Author:Norman Mailer [Mailer, Norman]
Language: eng
Format: epub, mobi
ISBN: 9780233957265
Publisher: Andre Deutsch Ltd
Published: 1965-01-01T05:00:00+00:00


It went on. On for a double column the length of the page and inches of overflow into a new column, a quick haul of anecdotes, it listed fifty people—her dearest friends—and then like a trumpet blowing taps to the mournful grandeur of a violent death, as if one virtue of violent death might be to open at last some secret gates for conscientious readers, Buchanan finished with a laid-out table of everything to which Deborah had at one time or another belonged: charities, leagues, cotillions, balls, foundations, sisters, societies, and such odd-name congeries as The Caveat Napoleon, the Lasters, the Bahama Rifles, the Clambs, the Quainger, the Croyden Heart, the Spring Oak Subscription, the Philadelphia Riding, the Kerrybombos.

What a secret life had Deborah. I had not known a third of everything to which she enlisted. That endless stream of intimate woman’s lunches into which she disappeared every perfumed noon over the years—what princes must have been elected, what pretenders guillotined, what marriages turned in their course. With the insight of an ice pick the precise thought came to me that I had lost my own marriage without ever a chance to fight for it on an open field. What a garroting must have been given my neck by the ladies of those lunches, those same ladies or their mothers who worked so neatly to make me a political career all eighteen years ago. It didn’t matter. At this instant the past was like a burned-out field after the blaze has gone through.

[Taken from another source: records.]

(** Witness of C5: at equal mark index 2 the boat at 10 m is selected,
    not the boat at 50 m. *)
Lemma determine_leader_minimises_key_witness :
  two_boats <> [] /\ Leader.determine_leader two_boats = Some "B"%string.
Proof.
  assert (Hne : two_boats <> []) by discriminate.
  split; [exact Hne |].
  destruct (determine_leader_minimises_key two_boats Hne)
    as (bid & info & Hsel & Hin & _ & Hbest).
  rewrite Hsel. f_equal.
  destruct Hin as [E | [E | []]].
  - injection E as <- <-.
    destruct (Hbest "B"%string (Leader.mkInfo (0, 0) 2 10)) as [H | [_ H]].
    + right. now left.
    + simpl in H. lia.
    + simpl in H. lra.
  - now injection E as <- <-.
Defined.

(** ** Distance to leader *)

(** [searchsorted] stops at the first element not below the value. *)
Lemma searchsorted_spec (a : list Z) (value : Z) :
  (Dtl.searchsorted a value <= List.length a)%nat /\
  (forall j x, (j < Dtl.searchsorted a value)%nat ->
               nth_error a j = Some x -> (x < value)%Z) /\
  (forall x, nth_error a (Dtl.searchsorted a value) = Some x -> (value <= x)%Z).
Proof.
  induction a as [| y rest (IHlen & IHlt & IHge)]; simpl.
  - split; [lia |]. split; [intros j x Hj; lia |].
    intros x H. discriminate.
  - destruct (Z.ltb_spec y value) as [Hlt | Hge].
    + split; [lia |]. split.
      * intros [| j] x Hj Hx; simpl in Hx.
        -- now injection Hx as <-.
        -- apply (IHlt j); [lia | exact Hx].
      * intros x Hx. simpl in Hx. now apply IHge.
    + split; [lia |]. split; [intros j x Hj; lia |].
      intros x Hx. simpl in Hx. injection Hx as <-. exact Hge.
Qed.

Lemma searchsorted_all_below (a : list Z) (value : Z) :
  (forall x, In x a -> (x < value)%Z) ->
  Dtl.searchsorted a value = List.length a.
Proof.
  induction a as [| y rest IH]; intros H; simpl; [reflexivity |].
  destruct (Z.ltb_spec y value) as [_ | Hge].
  - f_equal. apply IH. intros x Hx. apply H. now right.
  - specialize (H y (or_introl eq_refl)). lia.
Qed.

(** What [find_leader_row] returns: the record at the position
    [searchsorted] gives. *)
Lemma find_leader_row_some (leader_data : list LeaderRow.t) (row : GpsRow.t)
    (leader_row : LeaderRow.t) :
  Dtl.find_leader_row leader_data row = Some leader_row ->
  nth_error leader_data
    (Dtl.searchsorted (map LeaderRow.DATETIME leader_data) (GpsRow.DATETIME row))
  = Some leader_row.
Proof.
  unfold Dtl.find_leader_row. intros H.
  destruct (List.length leader_data <=? _)%nat; [discriminate | exact H].
Qed.

Lemma find_leader_row_after (leader_data : list LeaderRow.t) (row : GpsRow.t) :
  after_leader_stream leader_data row ->
  Dtl.find_leader_row leader_data row = None.
Proof.
  intros H. unfold Dtl.find_leader_row.
  rewrite searchsorted_all_below.
  - rewrite length_map, Nat.leb_refl. reflexivity.
  - intros x Hx. apply in_map_iff in Hx. destruct Hx as (l & <- & Hl).
    now apply H.
Qed.

Lemma strongly_sorted_nth (l : list Z) :
  StronglySorted Z.le l ->
  forall i j x y, (i <= j)%nat -> nth_error l i = Some x -> nth_error l j = Some y ->
                  (x <= y)%Z.
Proof.
  induction 1 as [| a l Hs IH Hall]; intros i j x y Hij Hx Hy.
  - destruct i; discriminate.
  - destruct i as [| i], j as [| j]; simpl in Hx, Hy; try lia.
    + injection Hx as <-. injection Hy as <-. lia.
    + injection Hx as <-. rewrite Forall_forall in Hall.
      apply Hall. eapply nth_error_In; eassumption.
    + eapply (IH i j); try eassumption. lia.
Qed.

I had a bad moment turning the key to the apartment. I was like a gambler who lives in fear of a card. It is the Queen of Spades, and each time it appears disaster has come up another step. So each time I felt the presence of Deborah, it was as if the card turned high. And she was everywhere in my apartment, there in the echo of all those nights I slept without her, fighting those early-morning wars when every one of my cells insisted I was losing her into still another depth of separation, and my pride swore I would not pick up the phone. Now in the apartment something had died—all memories of Deborah living. An odor of death in a trash pit rose from the wastebaskets with their stale cigarettes, the garbage can in the kitchen, the musk of stale memories in stale furniture, death lived like a beast in this air. Would one go scraping over the crusted lip of the incinerator into the sour end of sour ashes? Like a fever the desire for one stiff drink came over me again. I passed through the living room, that hateful living room of champagne-colored settees and champagne paper on the walls, another of Deborah’s flings with a decorator, silver-gray, pale green, cream, all the colors of face powder, the arbitrary palette of elegance: I had always felt like Deborah’s footman sitting in that room. My fist was clenched.